Virtual DOM implementation

rgrempel commented 6 years ago

I've been working away on master at finishing the Virtual DOM implementation, and it finally occurred to me that a PR might be nice.

rgrempel commented 6 years ago

There are a couple of interesting corners in Elm's virtual DOM which become apparent when you dig into it.

Efficient DOM traversal

Elm's Virtual DOM tries to be efficient in its traversal of the real DOM by keeping a count of the descendants of each virtual node, and tagging patches with a global index into that count. At least, I think I'm characterizing this correctly -- in any event, the goal is to be able to know about regions of the DOM which don't need to be traversed, since there are no patches to perform there.

I'm doing a similar thing in (what I think is) a simpler way. I'm tagging each patch with a List Int which represents a series of offsets from the rootNode into its children (and then that node's children, to whatever level the patch takes place at). Then, instead of iterating the DOM, I iterate the patches, and use the indexes to calculate the most efficient way to traverse the DOM. Essentially, I've got two possible starting points ... the root node (which I keep a reference to), or the previous node (which I know the List Int for). Depending on where I was and where I'm going, it may be more efficient to move from the root node down again, or it may be more efficient to move from the previous node to the next node.

The goal is to apply the patches in a reasonably efficient way, but avoid the book-keeping that the Elm code is forced to do. (It's fiddly book-keeping and I didn't relish the thought of implementing it).

Avoid removing & re-applying listeners

When Elm's Virtual DOM applies listeners for events, it creates the listener function in an interesting way. Basically, the listener function needs to apply the decoder to the event, stop propagation or prevent default if those are the options selected, and then pass the result of the decoder up the chain to any taggers etc. So, every listener is exactly the same shape ... only the decoder and the options vary.

The difficulty is that Elm will sometimes be re-applying the same decoder on every update, because determining that decoders are equal is a bit tricky -- sometimes, it works fine, but it's not fully decidable, so there are cases where Elm would be constantly removing and adding listeners. This would probably be a performance problem, and could even be a behaviour problem if it occurs at just the wrong moment.

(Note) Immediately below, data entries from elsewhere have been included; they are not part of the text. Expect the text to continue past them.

(** * rrrSnvs: clustering of samples by SNV genotype with bootstrap support

    A shallow embedding of [exec/vcfToMatrix.py] and of its sibling
    [exec/vcfToMatrix_2.py], with the properties of the membership
    resolver, the support calculator, the cluster collapser, the
    top-level splitter, the distance matrix builder, the quality filter,
    the bootstrap engine, the listing and the run of [main].

    Conventions of the embedding.
    - A Python [list] is a [list]; [l[i]] is [index l i], which raises
      [IndexError] out of range.  Node ids and sample indices are [nat].
    - A Python [dict] is a [gmap]; the keys of [parent_dict] are the
      string ['none'] or a node id ([key]), its values the string
      ['fork'] (['not a cluster'] in the sibling script) or a node id
      ([verdict]).
    - A numpy float is an [npfloat]: a rational, an infinity or NaN.
      Rounding to 53 bits is not represented; every comparison and every
      division by zero follows IEEE 754 (0/0 is NaN, a comparison
      with NaN is false).  A threshold is a rational.
    - An exception is a constructor of [exn]; code that may raise
      returns a [result].
    - scipy's [linkage], [cut_tree] and numpy's random generator are
      parameters of the sections that use them, and so is the plot
      (scipy's [dendrogram] and matplotlib); what pysam reads from the
      file is an argument.  Printing returns the lines printed. *)

From Stdlib Require Import QArith Qabs Lqa.
From stdpp Require Import gmap list sorting strings pretty.

(** ** The Python and numpy runtime *)

Inductive exn : Type :=
  | IndexError
  | KeyError
  | TypeError
  | AxisError
  | PoolValueError
  | ParentNotFound (parent_node : string)
  | NoCriteriaMet (cluster_num : nat)
  | SystemExit (msg : string).

Inductive result (A : Type) : Type :=
  | Ok (a : A)
  | Raise (e : exn).
Arguments Ok {A} a.
Arguments Raise {A} e.

Definition bind {A B : Type} (r : result A) (k : A → result B) : result B :=
  match r with
  | Ok a => k a
  | Raise e => Raise e
  end.

Notation "x ←! r ; k" := (bind r (λ x, k))
  (at level 20, r at level 100, k at level 200, right associativity,
   format "x  ←!  r ;  '/' k").

Fixpoint traverse {A B : Type} (f : A → result B) (l : list A) : result (list B) :=
  match l with
  | [] => Ok []
  | x :: l' => y ←! f x; ys ←! traverse f l'; Ok (y :: ys)
  end.

(** [l[i]] for a non-negative [i]. *)
Definition index {A : Type} (l : list A) (i : nat) : result A :=
  match l !! i with
  | Some x => Ok x
  | None => Raise IndexError
  end.

(** A numpy float64, without rounding. *)
Inductive npfloat : Type :=
  | NaN
  | Inf (negative : bool)
  | Num (q : Q).

#[global] Instance rational_eq_dec : EqDecision Q.
Proof. solve_decision. Defined.
#[global] Instance npfloat_eq_dec : EqDecision npfloat.
Proof. solve_decision. Defined.

Definition Qlt_bool (x y : Q) : bool :=
  (Qnum x * QDen y <? Qnum y * QDen x)%Z.

(** [a >= b] and [a < b] where [b] is a finite number. *)
Definition ge_float (a : npfloat) (b : Q) : bool :=
  match a with
  | NaN => false
  | Inf negative => negb negative
  | Num q => Qle_bool b q
  end.

Definition lt_float (a : npfloat) (b : Q) : bool :=
  match a with
  | NaN => false
  | Inf negative => negative
  | Num q => Qlt_bool q b
  end.

Definition gt_float (a : npfloat) (b : Q) : bool :=
  match a with
  | NaN => false
  | Inf negative => negb negative
  | Num q => Qlt_bool b q
  end.

Definition le_float (a : npfloat) (b : Q) : bool :=
  match a with
  | NaN => false
  | Inf negative => negative
  | Num q => Qle_bool q b
  end.

Definition isnan (a : npfloat) : bool :=
  match a with
  | NaN => true
  | _ => false
  end.

(** [x / n] for a float [x] that holds a non-negative number and an
    integer [n >= 0]: numpy warns and yields NaN for 0/0 and an
    infinity for x/0. *)
Definition true_divide (x : Q) (n : nat) : npfloat :=
  match n with
  | O => if Qeq_bool x 0 then NaN else Inf (Qlt_bool x 0)
  | S _ => Num (x / inject_Z (Z.of_nat n))
  end.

So, what Elm does is attach the decoder and the options to the listener itself -- that is, to the function object. This way, you can change the decoder and options without removing and adding the listener. This is a really nice optimization, so I'm in the middle of implementing it.

Mapping events

In order to implement map, for mapping messages, Elm maintains a chain of "event nodes" that contain the mapping function, and a reference to their parent. At the top of the chain, the top event node's mapping function actually sends the message into the app's event loop.

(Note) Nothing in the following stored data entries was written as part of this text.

(** * Value-free policy construction and Bellman evaluation

    A shallow embedding of [my_policy.py], [bellman.py], [policy_eval.py]
    and [run.py].

    Conventions of the embedding.
    - A Python [dict] is a [gmap]; [d[k]] on a missing key raises [KeyError].
    - A state is a pair (identifier, tag); [s[1]] is the tag, a string.
    - Actions are the strings of the fallback definitions of [my_policy.py].
    - Probabilities and values are rationals: every finite float is a
      rational, and the order on floats is the order on rationals.
    - A Python exception is the [Raise] outcome; the [while] loop of
      [_build] is unrolled by a fuel argument, [OutOfFuel] being the outcome
      of a run that was given too little of it. *)

From Stdlib Require Import QArith Qabs Qminmax Qfield Lqa.
From stdpp Require Import gmap strings list fin_maps.

Open Scope string_scope.
Open Scope list_scope.
Open Scope nat_scope.

(** ** Outcomes of a computation *)

Inductive exn : Type :=
  | KeyError
  | IndexError
  | ValueError (msg : string)
  | ZeroDivisionError
  | LinAlgError.

Inductive result (A : Type) : Type :=
  | Ok (a : A)
  | Raise (e : exn)
  | OutOfFuel.

Arguments Ok {A} a.
Arguments Raise {A} e.
Arguments OutOfFuel {A}.

Definition bind {A B : Type} (m : result A) (k : A → result B) : result B :=
  match m with
  | Ok a => k a
  | Raise e => Raise e
  | OutOfFuel => OutOfFuel
  end.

These event nodes get attached to DOM nodes, mainly so that when traversing the DOM to apply patches you can get a reference to the "current" event node -- that is, the one which will be the parent if you add a new at a certain point in the DOM. But this again sets up a tricky bit of book-keeping ... one needs to keep the internal parent-child structure consistent with what's stored in the DOM.

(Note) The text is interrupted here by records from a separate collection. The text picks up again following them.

(** [flip_horizontally] puts column [w-1-c] in the place of column [c]. *)
Lemma flip_horizontally_lookup c r b :
  0 <= c < w img -> 0 <= r < h img -> 0 <= b < bpp img ->
  data (flip_horizontally img) !! Z.to_nat (cell_index img c r b)
  = data img !! Z.to_nat (cell_index img (w img - 1 - c) r b).
Proof.
  intros Hc Hr Hb. unfold flip_horizontally. cbn [data with_data].
  pose proof flip_h_swaps_in_bounds as Hbnd.
  pose proof flip_h_swaps_disjoint as Hdis.
  destruct (Z.le_gt_cases (2 * c + 2) (w img)) as [Hlow|Hnlow].
  { apply (apply_swaps_swapped (flip_h_swaps img) (data img)
             (cell_index img c r b) (cell_index img (w img - 1 - c) r b)); try done.
    apply flip_h_swaps_intro; lia. }
  destruct (Z.le_gt_cases (2 * (w img - 1 - c) + 2) (w img)) as [Hhigh|Hnhigh].
  { pose proof (flip_h_swaps_intro (w img - 1 - c) r b) as Hin.
    replace (w img - 1 - (w img - 1 - c)) with c in Hin by lia.
    apply (apply_swaps_swapped (flip_h_swaps img) (data img)
             (cell_index img (w img - 1 - c) r b) (cell_index img c r b)); try done.
    apply Hin; lia. }
  replace (w img - 1 - c) with c by lia.
  apply apply_swaps_untouched; [done| |].
  { apply (cell_index_bounds img c r b); done. }
  apply Forall_forall. intros p Hp.
  apply flip_h_swaps_elem in Hp as (i & j & b' & Hi & Hj & Hb' & ->).
  cbn [fst snd]. split; intros Heq; apply cell_index_inj in Heq; lia.
Qed.

Lemma flip_horizontally_involutive :
  flip_horizontally (flip_horizontally img) = img.
Proof.
  unfold flip_horizontally, with_data. cbn [w h bpp data].
  change (flip_h_swaps {| w := w img; h := h img; bpp := bpp img;
                          data := ?d |}) with (flip_h_swaps img).
  rewrite apply_swaps_involutive;
    [by destruct img | apply flip_h_swaps_in_bounds
    | apply flip_h_swaps_disjoint].
Qed.

Lemma flip_vertically_involutive :
  flip_vertically (flip_vertically img) = img.
Proof.
  unfold flip_vertically, with_data. cbn [w h bpp data].
  change (flip_v_swaps {| w := w img; h := h img; bpp := bpp img;
                          data := ?d |}) with (flip_v_swaps img).
  rewrite apply_swaps_involutive;
    [by destruct img | apply flip_v_swaps_in_bounds
    | apply flip_v_swaps_disjoint].
Qed.

End flips.

(** C8: for every image state (any width, height and bpp, odd dimensions
    and the empty image included), applying [flip_horizontally] twice
    restores the pixel buffer, and so does applying [flip_vertically]
    twice.  An image state satisfies the buffer-length invariant, with a
    byte count that an [int] can hold. *)
Theorem flip_twice img :
  buffer_inv img -> w img * h img * bpp img <= INT_MAX ->
  flip_horizontally (flip_horizontally img) = img
  /\ flip_vertically (flip_vertically img) = img.
Proof.
  intros Hinv Hfit. split.
  - by apply flip_horizontally_involutive.
  - by apply flip_vertically_involutive.
Qed.

Lemma flip_twice_witness :
  (flip_horizontally (flip_horizontally ex_gray_2x3) = ex_gray_2x3
   /\ flip_vertically (flip_vertically ex_gray_2x3) = ex_gray_2x3)
  /\ (flip_horizontally (flip_horizontally TGAImage_empty) = TGAImage_empty
      /\ flip_vertically (flip_vertically TGAImage_empty) = TGAImage_empty).
Proof.
  split; apply flip_twice; (reflexivity || (vm_compute; discriminate)).
Defined.

(** ** The outcome monad *)

Lemma bind_Done {A B} (a : A) (f : A -> outcome B) : Done a ≫= f = f a.
Proof. reflexivity. Qed.

Lemma bind_Done_inv {A B} (m : outcome A) (f : A -> outcome B) b :
  m ≫= f = Done b -> exists a, m = Done a /\ f a = Done b.
Proof. destruct m; try discriminate. eauto. Qed.

(** ** Streams *)

Lemma stream_read_Some n s :
  0 <= n <= Z.of_nat (length s) ->
  stream_read n s = Some (take (Z.to_nat n) s, drop (Z.to_nat n) s).
Proof.
  intros Hn. unfold stream_read.
  destruct (Z.ltb_spec (Z.of_nat (length s)) n); [lia | done].
Qed.

Lemma stream_read_None n s :
  Z.of_nat (length s) < n -> stream_read n s = None.
Proof.
  intros Hn. unfold stream_read.
  destruct (Z.ltb_spec (Z.of_nat (length s)) n); [done | lia].
Qed.

Lemma stream_read_inv n s px rest :
  0 <= n -> stream_read n s = Some (px, rest) ->
  px = take (Z.to_nat n) s /\ rest = drop (Z.to_nat n) s
  /\ Z.of_nat (length px) = n /\ n <= Z.of_nat (length s).
Proof.
  unfold stream_read. intros Hn Hr.
  destruct (Z.ltb_spec (Z.of_nat (length s)) n); [done|].
  injection Hr as <- <-. rewrite length_take. repeat split; lia.
Qed.

Lemma stream_read_app n s t :
  Z.of_nat (length s) = n ->
  stream_read n (s ++ t) = Some (s, t).
Proof.
  intros Hn. rewrite stream_read_Some by (rewrite length_app; lia).
  rewrite take_app_length', drop_app_length' by lia. done.
Qed.

(** ** The RLE decoder *)

Lemma store_pixel_Done px st :
  0 <= currentbyte st ->
  currentbyte st + Z.of_nat (length px) <= Z.of_nat (length (rs_data st)) ->
  store_pixel px st
  = Done {| rs_in := rs_in st;
            rs_data := list_inserts (Z.to_nat (currentbyte st)) px (rs_data st);
            currentpixel := currentpixel st;
            currentbyte := currentbyte st + Z.of_nat (length px) |}.
Proof.
  revert st. induction px as [|v px IH]; intros st Hlo Hhi.
  { destruct st. simpl. by rewrite Z.add_0_r. }
  cbn [store_pixel length] in *. unfold store_byte.
  destruct (Z.leb_spec 0 (currentbyte st)); [|lia].
  destruct (Z.ltb_spec (currentbyte st) (Z.of_nat (length (rs_data st))));
    [|lia].
  cbn [andb]. rewrite bind_Done, IH; cbn [rs_in rs_data currentbyte currentpixel];
    unfold vec_set; rewrite ?length_insert; try lia.
  f_equal. f_equal; [|lia].
  cbn [list_inserts].
  replace (Z.to_nat (currentbyte st + 1)) with (S (Z.to_nat (currentbyte st)))
    by lia.
  symmetry. apply list_insert_inserts_lt. lia.
Qed.

Lemma store_pixel_inv px st st' :
  store_pixel px st = Done st' ->
  rs_in st' = rs_in st /\ length (rs_data st') = length (rs_data st)
  /\ currentpixel st' = currentpixel st
  /\ currentbyte st' = currentbyte st + Z.of_nat (length px).
Proof.
  revert st. induction px as [|v px IH]; intros st Hs.
  { injection Hs as <-. repeat split; try done. simpl. lia. }
  cbn [store_pixel] in Hs. apply bind_Done_inv in Hs as (st1 & Hb & Hs).
  apply IH in Hs as (Hin & Hlen & Hcp & Hcb).
  unfold store_byte in Hb.
  destruct (_ && _); [|done]. injection Hb as <-.
  cbn [rs_in rs_data currentpixel currentbyte length] in *.
  unfold vec_set in Hlen. rewrite length_insert in Hlen.
  repeat split; try done. lia.
Qed.

Lemma count_pixel_inv pixelcount st st' :
  count_pixel pixelcount st = Done st' ->
  rs_in st' = rs_in st /\ rs_data st' = rs_data st
  /\ currentpixel st' = currentpixel st + 1
  /\ currentbyte st' = currentbyte st
  /\ currentpixel st' <= pixelcount.
Proof.
  unfold count_pixel. cbn [currentpixel].
  destruct (Z.ltb_spec pixelcount (currentpixel st + 1)); [done|].
  intros H'. injection H' as <-. done.
Qed.

Lemma count_pixel_Done pixelcount st :
  currentpixel st + 1 <= pixelcount ->
  count_pixel pixelcount st
  = Done {| rs_in := rs_in st; rs_data := rs_data st;
            currentpixel := currentpixel st + 1;
            currentbyte := currentbyte st |}.
Proof.
  intros Hc. unfold count_pixel. cbn [currentpixel].
  destruct (Z.ltb_spec pixelcount (currentpixel st + 1)); [lia | done].
Qed.

Lemma raw_packet_inv n pixelcount bpp st st' :
  0 <= bpp ->
  raw_packet n pixelcount bpp st = Done st' ->
  length (rs_data st') = length (rs_data st)
  /\ (length (rs_in st') <= length (rs_in st))%nat
  /\ currentpixel st' = currentpixel st + Z.of_nat n
  /\ currentbyte st' = currentbyte st + Z.of_nat n * bpp
  /\ (n <> O -> currentpixel st' <= pixelcount).
Proof.
  intros Hbpp. revert st. induction n as [|n IH]; intros st Hr.
  { injection Hr as <-. repeat split; try done; lia. }
  cbn [raw_packet] in Hr.
  destruct (stream_read bpp (rs_in st)) as [[px rest]|] eqn:Hrd; [|done].
  apply stream_read_inv in Hrd as (_ & Hrest & Hpx & _); [|done].
  apply bind_Done_inv in Hr as (st1 & Hs & Hr).
  apply bind_Done_inv in Hr as (st2 & Hc & Hr).
  apply store_pixel_inv in Hs as (Hin1 & Hlen1 & Hcp1 & Hcb1).
  apply count_pixel_inv in Hc as (Hin2 & Hd2 & Hcp2 & Hcb2 & Hle).
  apply IH in Hr as (Hlen & Hin & Hcp & Hcb & Hbound).
  cbn [rs_in rs_data currentpixel currentbyte] in *.
  rewrite Hd2 in Hlen. rewrite Hin2, Hin1, Hrest, length_drop in Hin.
  repeat split; lia.
Qed.

Lemma run_packet_inv n pixelcount px st st' :
  run_packet n pixelcount px st = Done st' ->
  rs_in st' = rs_in st
  /\ length (rs_data st') = length (rs_data st)
  /\ currentpixel st' = currentpixel st + Z.of_nat n
  /\ currentbyte st' = currentbyte st + Z.of_nat n * Z.of_nat (length px)
  /\ (n <> O -> currentpixel st' <= pixelcount).
Proof.
  revert st. induction n as [|n IH]; intros st Hr.
  { injection Hr as <-. repeat split; try done; lia. }
  cbn [run_packet] in Hr.
  apply bind_Done_inv in Hr as (st1 & Hs & Hr).
  apply bind_Done_inv in Hr as (st2 & Hc & Hr).
  apply store_pixel_inv in Hs as (Hin1 & Hlen1 & Hcp1 & Hcb1).
  apply count_pixel_inv in Hc as (Hin2 & Hd2 & Hcp2 & Hcb2 & Hle).
  apply IH in Hr as (Hin & Hlen & Hcp & Hcb & Hbound).
  rewrite Hd2 in Hlen.
  repeat split; try congruence; lia.
Qed.

Lemma load_rle_packet_inv pixelcount bpp st st' :
  0 <= bpp ->
  load_rle_packet pixelcount bpp st = Done st' ->
  length (rs_data st') = length (rs_data st)
  /\ (length (rs_in st') < length (rs_in st))%nat
  /\ currentpixel st < currentpixel st' <= pixelcount
  /\ currentbyte st' - currentbyte st
     = (currentpixel st' - currentpixel st) * bpp.
Proof.
  intros Hbpp. unfold load_rle_packet, stream_get.
  destruct (rs_in st) as [|hd rest] eqn:Hin; [done|].
  pose proof (Z_of_byte_range hd) as Hhd.
  cbn [rs_in rs_data currentpixel currentbyte length].
  destruct (Z.ltb_spec (Z_of_byte hd) 128).
  - rewrite to_u8_id by lia. intros Hr.
    apply raw_packet_inv in Hr as (Hlen & Hlin & Hcp & Hcb & Hle); [|done].
    cbn [rs_in rs_data currentpixel currentbyte] in *.
    repeat split; try lia; apply Hle; lia.
  - rewrite to_u8_id by lia.
    destruct (stream_read bpp rest) as [[px rest']|] eqn:Hrd; [|done].
    apply stream_read_inv in Hrd as (_ & Hrest & Hpx & _); [|done].
    intros Hr.
    apply run_packet_inv in Hr as (Hlin & Hlen & Hcp & Hcb & Hle).
    cbn [rs_in rs_data currentpixel currentbyte] in *.
    rewrite Hlin, Hrest, length_drop.
    repeat split; try lia; apply Hle; lia.
Qed.

Lemma load_rle_loop_inv fuel pixelcount bpp st st' :
  0 <= bpp ->
  load_rle_loop fuel pixelcount bpp st = Done st' ->
  length (rs_data st') = length (rs_data st)
  /\ currentpixel st' = pixelcount
  /\ currentbyte st' - currentbyte st
     = (currentpixel st' - currentpixel st) * bpp.
Proof.
  intros Hbpp. revert st. induction fuel as [|fuel IH]; intros st Hr; [done|].
  cbn [load_rle_loop] in Hr.
  apply bind_Done_inv in Hr as (st1 & Hp & Hr).
  apply load_rle_packet_inv in Hp as (Hlen1 & _ & Hcp1 & Hcb1); [|done].
  destruct (Z.ltb_spec (currentpixel st1) pixelcount).
  - apply IH in Hr as (Hlen & Hcp & Hcb). repeat split; lia.
  - injection Hr as <-. repeat split; lia.
Qed.

(** The loops of the decoder never run out of the fuel they are given. *)

Lemma store_pixel_fuel px st : store_pixel px st <> NoFuel.
Proof.
  revert st. induction px as [|v px IH]; intros st; [done|].
  cbn [store_pixel]. unfold store_byte. destruct (_ && _); [|done].
  rewrite bind_Done. apply IH.
Qed.

Lemma count_pixel_fuel pixelcount st : count_pixel pixelcount st <> NoFuel.
Proof. unfold count_pixel. by destruct (_ <? _). Qed.

Lemma raw_packet_fuel n pixelcount bpp st :
  raw_packet n pixelcount bpp st <> NoFuel.
Proof.
  revert st. induction n as [|n IH]; intros st; [done|].
  cbn [raw_packet]. destruct (stream_read _ _) as [[px rest]|]; [|done].
  destruct (store_pixel _ _) as [st1| | |] eqn:Hs; try done.
  - rewrite bind_Done.
    destruct (count_pixel _ _) as [st2| | |] eqn:Hc; try done.
    + rewrite bind_Done. apply IH.
    + by apply count_pixel_fuel in Hc.
  - by apply store_pixel_fuel in Hs.
Qed.

Lemma run_packet_fuel n pixelcount px st :
  run_packet n pixelcount px st <> NoFuel.
Proof.
  revert st. induction n as [|n IH]; intros st; [done|].
  cbn [run_packet].
  destruct (store_pixel _ _) as [st1| | |] eqn:Hs; try done.
  - rewrite bind_Done.
    destruct (count_pixel _ _) as [st2| | |] eqn:Hc; try done.
    + rewrite bind_Done. apply IH.
    + by apply count_pixel_fuel in Hc.
  - by apply store_pixel_fuel in Hs.
Qed.

Lemma load_rle_packet_fuel pixelcount bpp st :
  load_rle_packet pixelcount bpp st <> NoFuel.
Proof.
  unfold load_rle_packet. destruct (stream_get _) as [[hd rest]|]; [|done].
  destruct (_ <? _); [apply raw_packet_fuel|].
  destruct (stream_read _ _) as [[px rest']|]; [|done].
  apply run_packet_fuel.
Qed.

Lemma load_rle_loop_fuel fuel pixelcount bpp st :
  0 <= bpp -> (length (rs_in st) < fuel)%nat ->
  load_rle_loop fuel pixelcount bpp st <> NoFuel.
Proof.
  intros Hbpp. revert st. induction fuel as [|fuel IH]; intros st Hf; [lia|].
  cbn [load_rle_loop].
  destruct (load_rle_packet _ _ _) as [st1| | |] eqn:Hp; try done.
  - rewrite bind_Done. destruct (_ <? _); [|done].
    apply IH. apply load_rle_packet_inv in Hp as (_ & Hin & _); [lia|done].
  - by apply load_rle_packet_fuel in Hp.
Qed.

Lemma load_rle_data_fuel s img : 0 <= bpp img -> load_rle_data s img <> NoFuel.
Proof.
  intros Hbpp. unfold load_rle_data.
  destruct (load_rle_loop _ _ _ _) as [st| | |] eqn:Hl; try done.
  apply load_rle_loop_fuel in Hl; [done | done | simpl; lia].
Qed.

Lemma load_rle_data_inv s img rest img' :
  0 <= bpp img ->
  load_rle_data s img = Done (rest, img') ->
  w img' = w img /\ h img' = h img /\ bpp img' = bpp img
  /\ length (data img') = length (data img).
Proof.
  intros Hbpp. unfold load_rle_data. intros Hl.
  apply bind_Done_inv in Hl as (st & Hl & Hd). injection Hd as <- <-.
  apply load_rle_loop_inv in Hl as (Hlen & _); done.
Qed.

So, instead of implementing that, I'm planning a different approach. Each listener would apply its decoder, and then, if successful, re-dispatch a custom message with the results. That would bubble up the DOM in the ordinary way -- we'd literally use the decoder to map the event and re-dispatch it as a message. Then, if there is an Html.map somewhere above it, we'd insert a listener there which listens for this custom message, applies its mapping function, and then re-dispatches the results. At the top, we'd have a listener that listens for the custom message and feeds it into the app's event loop.

I think this will be conceptually clearer, and it lets the message-passing facilities of the browser work for us. There will still be a minor bit of book-keeping to do, because our Html.map virtual nodes don't correspond to a distinct DOM node (they would merely add a listener to the result of rendering a node), so that will still need to be taken into account when traversing & redrawing etc. But I think it will be nice approach -- worth trying, anyway.

rgrempel commented 6 years ago

Hmm. There is a bit of a puzzle in how to diff two Nodes when taking taggers into account.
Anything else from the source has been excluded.